**Stored items:**
....................

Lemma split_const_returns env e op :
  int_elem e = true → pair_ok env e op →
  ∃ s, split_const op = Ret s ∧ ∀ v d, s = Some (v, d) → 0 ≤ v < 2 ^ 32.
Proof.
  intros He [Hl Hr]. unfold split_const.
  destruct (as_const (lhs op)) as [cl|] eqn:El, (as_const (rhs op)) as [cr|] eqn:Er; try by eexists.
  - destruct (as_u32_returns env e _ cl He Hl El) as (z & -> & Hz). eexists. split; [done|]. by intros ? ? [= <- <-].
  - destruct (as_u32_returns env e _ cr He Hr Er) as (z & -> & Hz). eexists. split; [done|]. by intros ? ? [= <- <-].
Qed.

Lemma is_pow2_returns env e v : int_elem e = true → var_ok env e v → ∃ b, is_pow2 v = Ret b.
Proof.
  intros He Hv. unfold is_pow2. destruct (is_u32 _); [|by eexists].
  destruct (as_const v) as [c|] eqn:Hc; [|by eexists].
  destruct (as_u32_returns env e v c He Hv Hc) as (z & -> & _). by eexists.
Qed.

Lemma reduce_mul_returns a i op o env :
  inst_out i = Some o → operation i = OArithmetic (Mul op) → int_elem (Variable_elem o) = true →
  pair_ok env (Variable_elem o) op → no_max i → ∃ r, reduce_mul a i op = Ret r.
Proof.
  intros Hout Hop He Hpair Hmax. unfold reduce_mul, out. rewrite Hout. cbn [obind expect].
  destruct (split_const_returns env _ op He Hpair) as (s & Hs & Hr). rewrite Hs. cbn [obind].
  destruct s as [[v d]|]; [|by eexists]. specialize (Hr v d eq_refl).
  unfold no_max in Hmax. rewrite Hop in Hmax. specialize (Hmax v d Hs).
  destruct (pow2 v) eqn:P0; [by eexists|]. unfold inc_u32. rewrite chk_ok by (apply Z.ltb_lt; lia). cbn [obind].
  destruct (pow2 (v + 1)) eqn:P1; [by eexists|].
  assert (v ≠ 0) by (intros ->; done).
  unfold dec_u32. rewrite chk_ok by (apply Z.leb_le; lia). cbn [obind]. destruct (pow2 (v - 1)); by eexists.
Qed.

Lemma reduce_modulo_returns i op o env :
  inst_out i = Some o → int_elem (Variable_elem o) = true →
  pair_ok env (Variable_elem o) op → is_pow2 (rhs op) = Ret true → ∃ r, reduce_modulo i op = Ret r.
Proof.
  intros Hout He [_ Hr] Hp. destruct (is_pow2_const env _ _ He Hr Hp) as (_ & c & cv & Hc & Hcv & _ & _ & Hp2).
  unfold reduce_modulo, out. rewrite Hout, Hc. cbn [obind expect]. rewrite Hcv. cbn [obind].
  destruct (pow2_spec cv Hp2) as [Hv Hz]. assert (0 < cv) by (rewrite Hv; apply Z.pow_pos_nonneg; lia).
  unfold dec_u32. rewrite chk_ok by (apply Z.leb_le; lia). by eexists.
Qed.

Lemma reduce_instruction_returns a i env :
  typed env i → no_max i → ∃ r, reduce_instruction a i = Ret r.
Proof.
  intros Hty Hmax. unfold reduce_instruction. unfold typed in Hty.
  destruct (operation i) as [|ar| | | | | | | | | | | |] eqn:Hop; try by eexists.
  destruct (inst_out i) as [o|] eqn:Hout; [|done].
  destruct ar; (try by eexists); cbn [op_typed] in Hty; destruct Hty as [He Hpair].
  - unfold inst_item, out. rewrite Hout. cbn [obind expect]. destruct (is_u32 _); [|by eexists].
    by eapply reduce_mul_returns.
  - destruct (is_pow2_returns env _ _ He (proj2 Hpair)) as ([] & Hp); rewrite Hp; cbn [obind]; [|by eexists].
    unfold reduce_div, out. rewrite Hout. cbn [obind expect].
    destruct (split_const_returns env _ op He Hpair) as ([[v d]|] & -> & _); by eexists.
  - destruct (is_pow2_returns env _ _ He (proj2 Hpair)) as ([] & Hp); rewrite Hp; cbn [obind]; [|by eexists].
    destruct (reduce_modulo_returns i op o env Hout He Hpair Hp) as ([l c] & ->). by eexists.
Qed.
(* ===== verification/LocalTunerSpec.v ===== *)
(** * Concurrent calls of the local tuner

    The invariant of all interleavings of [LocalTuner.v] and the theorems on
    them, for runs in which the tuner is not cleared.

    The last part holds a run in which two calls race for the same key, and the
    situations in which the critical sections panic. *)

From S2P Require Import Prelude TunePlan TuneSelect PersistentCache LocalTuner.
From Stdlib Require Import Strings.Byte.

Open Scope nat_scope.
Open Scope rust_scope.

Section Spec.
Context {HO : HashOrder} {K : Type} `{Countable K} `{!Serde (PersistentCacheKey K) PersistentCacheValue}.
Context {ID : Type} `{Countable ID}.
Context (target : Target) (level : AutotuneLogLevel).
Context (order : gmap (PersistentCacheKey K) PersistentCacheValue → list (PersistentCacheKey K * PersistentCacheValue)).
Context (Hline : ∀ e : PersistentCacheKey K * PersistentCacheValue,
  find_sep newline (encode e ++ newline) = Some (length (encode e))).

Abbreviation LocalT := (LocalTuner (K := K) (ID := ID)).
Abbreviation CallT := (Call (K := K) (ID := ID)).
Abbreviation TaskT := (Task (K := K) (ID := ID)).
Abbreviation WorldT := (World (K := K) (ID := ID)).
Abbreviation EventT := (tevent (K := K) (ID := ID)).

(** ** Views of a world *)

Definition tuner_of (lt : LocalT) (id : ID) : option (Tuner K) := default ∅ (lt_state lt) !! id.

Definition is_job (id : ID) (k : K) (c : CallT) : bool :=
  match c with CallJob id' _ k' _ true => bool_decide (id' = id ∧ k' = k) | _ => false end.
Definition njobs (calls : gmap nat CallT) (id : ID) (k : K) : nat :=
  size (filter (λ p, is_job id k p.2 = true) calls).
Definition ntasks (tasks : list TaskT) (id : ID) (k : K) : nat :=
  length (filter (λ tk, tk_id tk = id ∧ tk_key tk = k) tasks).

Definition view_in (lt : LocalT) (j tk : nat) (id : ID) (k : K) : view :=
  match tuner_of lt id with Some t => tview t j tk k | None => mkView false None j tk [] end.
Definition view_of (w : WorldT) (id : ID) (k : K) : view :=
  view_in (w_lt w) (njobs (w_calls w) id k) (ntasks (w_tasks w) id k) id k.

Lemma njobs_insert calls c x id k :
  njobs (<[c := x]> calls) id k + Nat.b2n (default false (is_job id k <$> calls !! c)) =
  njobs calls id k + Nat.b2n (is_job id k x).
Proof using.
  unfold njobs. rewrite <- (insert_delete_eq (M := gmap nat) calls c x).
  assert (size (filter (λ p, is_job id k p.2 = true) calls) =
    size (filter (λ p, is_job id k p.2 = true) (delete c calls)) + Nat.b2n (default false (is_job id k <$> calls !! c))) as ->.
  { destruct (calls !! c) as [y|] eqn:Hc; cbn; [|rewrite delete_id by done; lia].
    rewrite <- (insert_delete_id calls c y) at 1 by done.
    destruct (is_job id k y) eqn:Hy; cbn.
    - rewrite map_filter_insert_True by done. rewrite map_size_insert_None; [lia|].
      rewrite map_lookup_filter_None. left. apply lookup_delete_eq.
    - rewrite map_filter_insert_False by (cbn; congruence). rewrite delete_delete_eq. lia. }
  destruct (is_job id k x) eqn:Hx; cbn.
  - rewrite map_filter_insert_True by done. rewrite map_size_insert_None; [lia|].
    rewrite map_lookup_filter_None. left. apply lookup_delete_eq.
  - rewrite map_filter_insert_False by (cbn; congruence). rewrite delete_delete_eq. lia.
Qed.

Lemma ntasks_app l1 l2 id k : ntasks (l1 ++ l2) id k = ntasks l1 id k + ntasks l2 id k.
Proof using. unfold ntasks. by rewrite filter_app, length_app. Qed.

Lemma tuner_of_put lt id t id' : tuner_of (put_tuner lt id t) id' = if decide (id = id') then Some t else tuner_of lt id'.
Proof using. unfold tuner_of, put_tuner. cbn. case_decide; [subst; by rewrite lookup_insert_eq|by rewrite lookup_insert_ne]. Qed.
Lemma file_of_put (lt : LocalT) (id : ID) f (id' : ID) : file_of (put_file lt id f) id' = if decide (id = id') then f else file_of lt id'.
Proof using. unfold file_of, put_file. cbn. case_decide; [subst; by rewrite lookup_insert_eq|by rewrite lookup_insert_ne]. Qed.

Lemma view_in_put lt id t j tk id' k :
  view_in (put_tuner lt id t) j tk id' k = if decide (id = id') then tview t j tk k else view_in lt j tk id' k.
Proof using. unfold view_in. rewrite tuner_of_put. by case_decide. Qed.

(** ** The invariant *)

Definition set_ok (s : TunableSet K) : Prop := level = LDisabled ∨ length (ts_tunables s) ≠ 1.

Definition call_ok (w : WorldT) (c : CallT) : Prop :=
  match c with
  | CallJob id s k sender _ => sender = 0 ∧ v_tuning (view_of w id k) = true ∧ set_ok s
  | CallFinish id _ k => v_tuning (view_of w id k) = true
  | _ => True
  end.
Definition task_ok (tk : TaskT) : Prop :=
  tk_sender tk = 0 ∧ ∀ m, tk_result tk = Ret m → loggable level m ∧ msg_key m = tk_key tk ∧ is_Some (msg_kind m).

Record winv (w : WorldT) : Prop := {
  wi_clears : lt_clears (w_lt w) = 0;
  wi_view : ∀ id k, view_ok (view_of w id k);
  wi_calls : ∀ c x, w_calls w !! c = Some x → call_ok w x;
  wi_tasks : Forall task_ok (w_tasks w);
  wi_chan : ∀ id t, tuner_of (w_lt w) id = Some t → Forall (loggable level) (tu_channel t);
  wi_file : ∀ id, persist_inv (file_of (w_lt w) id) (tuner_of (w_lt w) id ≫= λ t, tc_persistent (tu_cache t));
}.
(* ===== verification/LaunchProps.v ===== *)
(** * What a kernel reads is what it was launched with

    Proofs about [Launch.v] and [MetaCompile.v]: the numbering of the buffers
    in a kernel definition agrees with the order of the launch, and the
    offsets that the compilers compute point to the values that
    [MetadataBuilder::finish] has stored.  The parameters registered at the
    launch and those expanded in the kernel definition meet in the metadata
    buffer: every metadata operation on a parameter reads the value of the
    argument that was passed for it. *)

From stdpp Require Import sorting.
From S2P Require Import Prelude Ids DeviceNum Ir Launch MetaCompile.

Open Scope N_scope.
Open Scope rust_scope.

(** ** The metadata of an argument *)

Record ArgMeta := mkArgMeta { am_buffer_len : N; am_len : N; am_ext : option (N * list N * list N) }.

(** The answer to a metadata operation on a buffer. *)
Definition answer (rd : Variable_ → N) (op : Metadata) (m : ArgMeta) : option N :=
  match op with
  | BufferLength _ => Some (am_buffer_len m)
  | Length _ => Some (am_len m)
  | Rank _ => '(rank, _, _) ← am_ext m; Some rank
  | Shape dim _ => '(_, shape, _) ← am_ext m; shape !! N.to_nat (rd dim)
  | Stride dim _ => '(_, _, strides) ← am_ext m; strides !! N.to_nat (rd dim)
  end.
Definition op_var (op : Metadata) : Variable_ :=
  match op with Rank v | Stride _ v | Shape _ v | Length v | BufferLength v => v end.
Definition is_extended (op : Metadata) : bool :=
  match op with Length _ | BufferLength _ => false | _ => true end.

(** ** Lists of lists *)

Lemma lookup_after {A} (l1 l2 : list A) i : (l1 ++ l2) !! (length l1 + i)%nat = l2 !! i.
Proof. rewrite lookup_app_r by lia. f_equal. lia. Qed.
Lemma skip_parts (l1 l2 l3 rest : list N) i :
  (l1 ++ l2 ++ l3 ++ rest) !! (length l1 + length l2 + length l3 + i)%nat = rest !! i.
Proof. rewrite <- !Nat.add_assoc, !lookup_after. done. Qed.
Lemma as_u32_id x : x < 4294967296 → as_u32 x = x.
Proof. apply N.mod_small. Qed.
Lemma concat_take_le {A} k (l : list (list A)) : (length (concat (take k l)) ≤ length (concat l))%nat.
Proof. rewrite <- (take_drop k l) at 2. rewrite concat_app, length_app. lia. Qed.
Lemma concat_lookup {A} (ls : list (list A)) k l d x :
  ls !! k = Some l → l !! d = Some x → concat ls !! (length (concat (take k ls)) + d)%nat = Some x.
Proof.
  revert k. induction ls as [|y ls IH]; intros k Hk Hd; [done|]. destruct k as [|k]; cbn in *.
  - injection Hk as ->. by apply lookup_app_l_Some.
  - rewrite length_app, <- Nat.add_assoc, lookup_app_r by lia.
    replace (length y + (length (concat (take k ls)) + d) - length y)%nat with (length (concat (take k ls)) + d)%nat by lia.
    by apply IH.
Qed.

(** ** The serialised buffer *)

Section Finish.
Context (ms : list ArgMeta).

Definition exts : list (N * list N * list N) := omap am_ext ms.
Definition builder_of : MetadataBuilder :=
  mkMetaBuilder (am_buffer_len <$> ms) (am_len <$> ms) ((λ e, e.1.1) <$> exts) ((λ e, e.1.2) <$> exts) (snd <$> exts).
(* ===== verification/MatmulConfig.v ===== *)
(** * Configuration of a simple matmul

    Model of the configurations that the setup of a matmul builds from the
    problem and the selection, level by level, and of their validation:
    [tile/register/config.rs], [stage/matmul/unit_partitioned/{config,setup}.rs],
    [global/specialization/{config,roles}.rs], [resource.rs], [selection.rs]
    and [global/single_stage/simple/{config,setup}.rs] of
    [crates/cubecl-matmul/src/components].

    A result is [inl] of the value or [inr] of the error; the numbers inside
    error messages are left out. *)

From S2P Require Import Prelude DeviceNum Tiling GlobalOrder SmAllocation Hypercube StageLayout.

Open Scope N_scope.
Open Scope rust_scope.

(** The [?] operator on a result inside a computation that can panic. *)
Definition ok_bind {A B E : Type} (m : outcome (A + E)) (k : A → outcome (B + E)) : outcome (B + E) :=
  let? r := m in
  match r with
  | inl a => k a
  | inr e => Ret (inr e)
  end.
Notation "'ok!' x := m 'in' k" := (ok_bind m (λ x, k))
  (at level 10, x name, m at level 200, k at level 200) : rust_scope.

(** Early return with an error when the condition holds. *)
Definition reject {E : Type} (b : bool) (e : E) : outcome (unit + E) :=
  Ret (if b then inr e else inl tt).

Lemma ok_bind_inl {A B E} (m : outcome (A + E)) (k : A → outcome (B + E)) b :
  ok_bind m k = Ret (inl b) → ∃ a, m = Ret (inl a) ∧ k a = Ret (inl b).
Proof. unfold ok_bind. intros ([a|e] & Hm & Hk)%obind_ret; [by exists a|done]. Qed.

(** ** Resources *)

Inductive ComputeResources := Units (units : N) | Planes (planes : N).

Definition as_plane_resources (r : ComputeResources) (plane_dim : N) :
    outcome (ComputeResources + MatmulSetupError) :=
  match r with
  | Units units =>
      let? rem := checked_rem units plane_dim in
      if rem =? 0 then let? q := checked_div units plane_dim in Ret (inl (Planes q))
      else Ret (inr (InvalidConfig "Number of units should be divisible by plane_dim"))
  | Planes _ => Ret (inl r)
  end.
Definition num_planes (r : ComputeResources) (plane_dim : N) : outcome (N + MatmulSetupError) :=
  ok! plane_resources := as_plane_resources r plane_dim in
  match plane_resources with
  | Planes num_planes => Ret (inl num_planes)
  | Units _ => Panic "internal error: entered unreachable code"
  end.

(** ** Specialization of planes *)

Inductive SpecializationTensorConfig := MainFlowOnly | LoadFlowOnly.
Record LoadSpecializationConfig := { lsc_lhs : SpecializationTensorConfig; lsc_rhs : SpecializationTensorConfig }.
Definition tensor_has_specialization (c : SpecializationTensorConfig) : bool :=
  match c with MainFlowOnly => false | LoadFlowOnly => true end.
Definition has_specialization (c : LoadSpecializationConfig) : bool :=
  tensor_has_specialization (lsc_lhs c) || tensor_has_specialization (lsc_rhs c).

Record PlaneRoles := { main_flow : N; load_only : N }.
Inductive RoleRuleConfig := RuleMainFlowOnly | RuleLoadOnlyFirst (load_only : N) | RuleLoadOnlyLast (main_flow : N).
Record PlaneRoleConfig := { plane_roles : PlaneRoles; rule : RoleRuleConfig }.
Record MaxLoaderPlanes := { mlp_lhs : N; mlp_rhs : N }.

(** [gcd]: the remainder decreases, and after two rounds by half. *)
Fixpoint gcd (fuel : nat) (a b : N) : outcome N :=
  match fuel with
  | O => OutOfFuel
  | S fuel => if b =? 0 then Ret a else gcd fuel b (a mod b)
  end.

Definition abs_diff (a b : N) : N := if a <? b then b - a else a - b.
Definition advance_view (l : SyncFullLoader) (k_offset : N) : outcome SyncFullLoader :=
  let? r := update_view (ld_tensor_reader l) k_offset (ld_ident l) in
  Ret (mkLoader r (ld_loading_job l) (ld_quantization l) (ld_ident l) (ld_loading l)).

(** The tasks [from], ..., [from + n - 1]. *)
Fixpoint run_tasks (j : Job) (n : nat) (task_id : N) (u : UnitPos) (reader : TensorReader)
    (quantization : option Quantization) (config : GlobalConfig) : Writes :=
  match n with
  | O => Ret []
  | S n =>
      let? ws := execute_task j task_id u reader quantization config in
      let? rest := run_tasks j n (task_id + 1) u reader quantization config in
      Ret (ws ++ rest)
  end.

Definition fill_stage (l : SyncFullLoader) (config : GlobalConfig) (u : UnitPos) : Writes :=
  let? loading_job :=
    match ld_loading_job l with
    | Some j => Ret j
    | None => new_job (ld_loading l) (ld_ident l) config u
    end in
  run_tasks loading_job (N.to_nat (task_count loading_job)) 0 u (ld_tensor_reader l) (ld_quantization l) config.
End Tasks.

....................

**Assignment:**
Starting with the line above that holds "assert (v ≠ 0) by (intros ->; done)." and stopping with the line that holds "intros Hout He", reproduce each line exactly, omitting all other lines.

**Worked solution:**
  assert (v ≠ 0) by (intros ->; done).
  unfold dec_u32. rewrite chk_ok by (apply Z.leb_le; lia). cbn [obind]. destruct (pow2 (v - 1)); by eexists.
Qed.

Lemma reduce_modulo_returns i op o env :
  inst_out i = Some o → int_elem (Variable_elem o) = true →
  pair_ok env (Variable_elem o) op → is_pow2 (rhs op) = Ret true → ∃ r, reduce_modulo i op = Ret r.
Proof.
  intros Hout He [_ Hr] Hp. destruct (is_pow2_const env _ _ He Hr Hp) as (_ & c & cv & Hc & Hcv & _ & _ & Hp2).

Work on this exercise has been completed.